_Problem description_.
Output all of the records again, exactly as written.

START Dataset content

Definition log_ok (lf : logf) (b : bmap) : Prop :=
  match lf with LogBmapCrc _ _ => hasf (bcm_flags b) BMAPF_CRC_UP = true | _ => True end.
(** The state after the backend took the record, before logging. *)
Definition on_disk (s : mstate D) (d' : D) : mstate D :=
  {| ms_b := ms_b s; ms_disk := d'; ms_journal := ms_journal s; ms_workq := ms_workq s;
     ms_upsch := ms_upsch s; ms_upschq := ms_upschq s; ms_paging := ms_paging s |}.
Definition log_repls (s : mstate D) : mstate D :=
  {| ms_b := b_with_flags (ms_b s) (setf (bcm_flags (ms_b s)) BMAPF_REPLMODWR);
     ms_disk := ms_disk s;
     ms_journal := MDS_LOG_BMAP_REPLS (mdslogfill_bmap_repls f (ms_b s)) :: ms_journal s;
     ms_workq := bcm_bmapno (ms_b s) :: ms_workq s; ms_upsch := ms_upsch s; ms_upschq := ms_upschq s; ms_paging := ms_paging s |}.
Definition log_crc (iosid : Z) (u : srm_bmap_crcup) (s : mstate D) : mstate D :=
  {| ms_b := b_with_flags (b_with_wrlocked (ms_b s) false) (clrf (bcm_flags (ms_b s)) BMAPF_CRC_UP);
     ms_disk := ms_disk s;
     ms_journal := reverse (MDS_LOG_BMAP_CRC <$>
       crc_entries f (length (crcs u)) (ms_b s) iosid u (crcs u) (extend u)) ++ ms_journal s;
     ms_workq := ms_workq s; ms_upsch := ms_upsch s; ms_upschq := ms_upschq s; ms_paging := ms_paging s |}.
Definition after_log (lf : logf) (lg : bool) (s : mstate D) : mstate D :=
  match lf with
  | LogNone => s
  | LogBmapRepls => if lg then log_repls s else s
  | LogBmapCrc iosid u => if lg then log_crc iosid u s else s
  end.

(** What a write does when some replica is valid. *)
Lemma wp_bmap_write lf (Q : Z → mstate D → Prop) s :
  repls_wf (bmi_repls (ms_b s)) → finfo_ok f → has_valid (ms_b s) → log_ok lf (ms_b s) →
  (∀ rc nb lg d',
     pwritev_bmap (ms_disk s) (bcm_bmapno (ms_b s)) (bmi_od (ms_b s)) (crc64_bmap (bmi_od (ms_b s)))
       = (rc, nb, lg, d') →
     Q (if (rc =? 0) && negb (nb =? BMAP_OD_SZ) then SLERR_SHORTIO else rc)
       (after_log lf lg (on_disk s d'))) →
  wp (mds_bmap_write f lf) Q s.
Proof.
  intros Hwf Hf Hok Hlog HQ. unfold mds_bmap_write. wp_step. apply wp_ensure_valid; [done..|].
  wp_step. wp_step. cbv zeta. destruct (pwritev_bmap _ _ _ _) as [[[rc nb] lg] d'] eqn:Ew.
  specialize (HQ _ _ _ _ eq_refl).
  wp_step. wp_step. wp_step. destruct lf; cbn beta iota.
  - wp_step. by wp_step.
  - apply wp_when; intros ->; [unfold mdslog_bmap_repls; wp_step|]; by wp_step.
  - apply wp_when; intros ->; [unfold mdslog_bmap_crc; do 4 wp_step; [done|]; wp_step|]; by wp_step.
Qed.

Lemma valid_not_zero b :
  repls_wf (bmi_repls b) → has_valid b → ¬ Forall (λ x, x = 0) (bmi_repls b).
Proof.
  intros Hwf (j & Hj & Hok) Hz.
  assert (Hb : ∀ i, byte_at (bmi_repls b) i = 0).
  { intros i. unfold byte_at. destruct (bmi_repls b !! Z.to_nat i) as [x|] eqn:E; [|done].
    rewrite Forall_lookup in Hz. simpl. eauto. }
  unfold stat, repl_stat, SL_REPL_GET_BMAP_IOS_STAT in Hok. rewrite !Hb in Hok.
  rewrite Z.shiftr_0_l, Z.shiftl_0_l in Hok. destruct (_ >? _); discriminate.
Qed.

Context `{!BmapIOLaws D}.

Lemma read_back (replay : bool) cfg nonce s d' lg :
  repls_wf (bmi_repls (ms_b s)) → finfo_ok f → has_valid (ms_b s) →
  (replay = true ∨ ∀ j, 0 ≤ j < fi_nrepls f → arr_get sched_retifset (stat (ms_b s) j) = 0) →
  pwritev_bmap (ms_disk s) (bcm_bmapno (ms_b s)) (bmi_od (ms_b s)) (crc64_bmap (bmi_od (ms_b s)))
    = (0, BMAP_OD_SZ, lg, d') →
  ∀ s1, ms_disk s1 = d' → bcm_bmapno (ms_b s1) = bcm_bmapno (ms_b s) →
    mds_bmap_read f replay cfg nonce 0 s1 = Done (0, ms_with_b s1 (b_with_od (ms_b s1) (bmi_od (ms_b s)))).
Proof.
  intros Hwf Hf Hok Hsched Hw s1 Hd Hn. apply preadv_pwritev_bmap in Hw.
  enough (Hwp : wp (mds_bmap_read f replay cfg nonce 0)
      (λ rc s', rc = 0 ∧ s' = ms_with_b s1 (b_with_od (ms_b s1) (bmi_od (ms_b s)))) s1).
  { apply wp_run in Hwp as (? & ? & Hrun & -> & ->). done. }
  unfold mds_bmap_read. change (hasf 0 BMAPGETF_NODISKREAD) with false. cbv iota.
  wp_step. wp_step. rewrite Hd, Hn, Hw. wp_step. wp_step.
  change (negb (0 =? 0)) with false. change (BMAP_OD_SZ =? 0) with false.
  rewrite Z.eqb_refl. cbv iota. simpl andb. simpl orb.
  destruct (memchk_bmap (bmi_od (ms_b s))) eqn:Em.
  { apply memchk_bmap_zero in Em. by destruct (valid_not_zero _ Hwf Hok). }
  rewrite andb_false_r, Z.eqb_refl. cbv zeta iota. simpl.
  assert (Hstat : ∀ j, stat (b_with_od (ms_b s1) (bmi_od (ms_b s))) j = stat (ms_b s) j) by done.
  wp_step. apply wp_ensure_valid; [done|done| |].
  { destruct Hok as (j & Hj & Hok). exists j. by rewrite Hstat. }
  unfold mds_bmap_read_tail. destruct replay; [by wp_step|].
  destruct Hsched as [?|Hsched]; [done|]. wp_step. apply wp_onB.
  apply wp_bmap_walk_query; [done|apply Hf|apply iosidx_ok_nil|].
  rewrite ms_with_b_id. change (hasf REPL_WALKF_SCIRCUIT REPL_WALKF_SCIRCUIT) with true. cbv iota.
  rewrite (proj2 (first_nonzero_zero _)).
  { wp_step. wp_step; [done|]. by wp_step. }
  rewrite Forall_fmap, Forall_forall. intros j Hj%elem_of_seqZ. simpl. rewrite Hstat. apply Hsched. lia.
Qed.
End spec.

END Dataset content

_Answer section_.
Definition log_ok (lf : logf) (b : bmap) : Prop :=
  match lf with LogBmapCrc _ _ => hasf (bcm_flags b) BMAPF_CRC_UP = true | _ => True end.
(** The state after the backend took the record, before logging. *)
Definition on_disk (s : mstate D) (d' : D) : mstate D :=
  {| ms_b := ms_b s; ms_disk := d'; ms_journal := ms_journal s; ms_workq := ms_workq s;
     ms_upsch := ms_upsch s; ms_upschq := ms_upschq s; ms_paging := ms_paging s |}.
Definition log_repls (s : mstate D) : mstate D :=
  {| ms_b := b_with_flags (ms_b s) (setf (bcm_flags (ms_b s)) BMAPF_REPLMODWR);
     ms_disk := ms_disk s;
     ms_journal := MDS_LOG_BMAP_REPLS (mdslogfill_bmap_repls f (ms_b s)) :: ms_journal s;
     ms_workq := bcm_bmapno (ms_b s) :: ms_workq s; ms_upsch := ms_upsch s; ms_upschq := ms_upschq s; ms_paging := ms_paging s |}.
Definition log_crc (iosid : Z) (u : srm_bmap_crcup) (s : mstate D) : mstate D :=
  {| ms_b := b_with_flags (b_with_wrlocked (ms_b s) false) (clrf (bcm_flags (ms_b s)) BMAPF_CRC_UP);
     ms_disk := ms_disk s;
     ms_journal := reverse (MDS_LOG_BMAP_CRC <$>
       crc_entries f (length (crcs u)) (ms_b s) iosid u (crcs u) (extend u)) ++ ms_journal s;
     ms_workq := ms_workq s; ms_upsch := ms_upsch s; ms_upschq := ms_upschq s; ms_paging := ms_paging s |}.
Definition after_log (lf : logf) (lg : bool) (s : mstate D) : mstate D :=
  match lf with
  | LogNone => s
  | LogBmapRepls => if lg then log_repls s else s
  | LogBmapCrc iosid u => if lg then log_crc iosid u s else s
  end.

(** What a write does when some replica is valid. *)
Lemma wp_bmap_write lf (Q : Z → mstate D → Prop) s :
  repls_wf (bmi_repls (ms_b s)) → finfo_ok f → has_valid (ms_b s) → log_ok lf (ms_b s) →
  (∀ rc nb lg d',
     pwritev_bmap (ms_disk s) (bcm_bmapno (ms_b s)) (bmi_od (ms_b s)) (crc64_bmap (bmi_od (ms_b s)))
       = (rc, nb, lg, d') →
     Q (if (rc =? 0) && negb (nb =? BMAP_OD_SZ) then SLERR_SHORTIO else rc)
       (after_log lf lg (on_disk s d'))) →
  wp (mds_bmap_write f lf) Q s.
Proof.
  intros Hwf Hf Hok Hlog HQ. unfold mds_bmap_write. wp_step. apply wp_ensure_valid; [done..|].
  wp_step. wp_step. cbv zeta. destruct (pwritev_bmap _ _ _ _) as [[[rc nb] lg] d'] eqn:Ew.
  specialize (HQ _ _ _ _ eq_refl).
  wp_step. wp_step. wp_step. destruct lf; cbn beta iota.
  - wp_step. by wp_step.
  - apply wp_when; intros ->; [unfold mdslog_bmap_repls; wp_step|]; by wp_step.
  - apply wp_when; intros ->; [unfold mdslog_bmap_crc; do 4 wp_step; [done|]; wp_step|]; by wp_step.
Qed.

Lemma valid_not_zero b :
  repls_wf (bmi_repls b) → has_valid b → ¬ Forall (λ x, x = 0) (bmi_repls b).
Proof.
  intros Hwf (j & Hj & Hok) Hz.
  assert (Hb : ∀ i, byte_at (bmi_repls b) i = 0).
  { intros i. unfold byte_at. destruct (bmi_repls b !! Z.to_nat i) as [x|] eqn:E; [|done].
    rewrite Forall_lookup in Hz. simpl. eauto. }
  unfold stat, repl_stat, SL_REPL_GET_BMAP_IOS_STAT in Hok. rewrite !Hb in Hok.
  rewrite Z.shiftr_0_l, Z.shiftl_0_l in Hok. destruct (_ >? _); discriminate.
Qed.

Context `{!BmapIOLaws D}.

Lemma read_back (replay : bool) cfg nonce s d' lg :
  repls_wf (bmi_repls (ms_b s)) → finfo_ok f → has_valid (ms_b s) →
  (replay = true ∨ ∀ j, 0 ≤ j < fi_nrepls f → arr_get sched_retifset (stat (ms_b s) j) = 0) →
  pwritev_bmap (ms_disk s) (bcm_bmapno (ms_b s)) (bmi_od (ms_b s)) (crc64_bmap (bmi_od (ms_b s)))
    = (0, BMAP_OD_SZ, lg, d') →
  ∀ s1, ms_disk s1 = d' → bcm_bmapno (ms_b s1) = bcm_bmapno (ms_b s) →
    mds_bmap_read f replay cfg nonce 0 s1 = Done (0, ms_with_b s1 (b_with_od (ms_b s1) (bmi_od (ms_b s)))).
Proof.
  intros Hwf Hf Hok Hsched Hw s1 Hd Hn. apply preadv_pwritev_bmap in Hw.
  enough (Hwp : wp (mds_bmap_read f replay cfg nonce 0)
      (λ rc s', rc = 0 ∧ s' = ms_with_b s1 (b_with_od (ms_b s1) (bmi_od (ms_b s)))) s1).
  { apply wp_run in Hwp as (? & ? & Hrun & -> & ->). done. }
  unfold mds_bmap_read. change (hasf 0 BMAPGETF_NODISKREAD) with false. cbv iota.
  wp_step. wp_step. rewrite Hd, Hn, Hw. wp_step. wp_step.
  change (negb (0 =? 0)) with false. change (BMAP_OD_SZ =? 0) with false.
  rewrite Z.eqb_refl. cbv iota. simpl andb. simpl orb.
  destruct (memchk_bmap (bmi_od (ms_b s))) eqn:Em.
  { apply memchk_bmap_zero in Em. by destruct (valid_not_zero _ Hwf Hok). }
  rewrite andb_false_r, Z.eqb_refl. cbv zeta iota. simpl.
  assert (Hstat : ∀ j, stat (b_with_od (ms_b s1) (bmi_od (ms_b s))) j = stat (ms_b s) j) by done.
  wp_step. apply wp_ensure_valid; [done|done| |].
  { destruct Hok as (j & Hj & Hok). exists j. by rewrite Hstat. }
  unfold mds_bmap_read_tail. destruct replay; [by wp_step|].
  destruct Hsched as [?|Hsched]; [done|]. wp_step. apply wp_onB.
  apply wp_bmap_walk_query; [done|apply Hf|apply iosidx_ok_nil|].
  rewrite ms_with_b_id. change (hasf REPL_WALKF_SCIRCUIT REPL_WALKF_SCIRCUIT) with true. cbv iota.
  rewrite (proj2 (first_nonzero_zero _)).
  { wp_step. wp_step; [done|]. by wp_step. }
  rewrite Forall_fmap, Forall_forall. intros j Hj%elem_of_seqZ. simpl. rewrite Hstat. apply Hsched. lia.
Qed.
End spec.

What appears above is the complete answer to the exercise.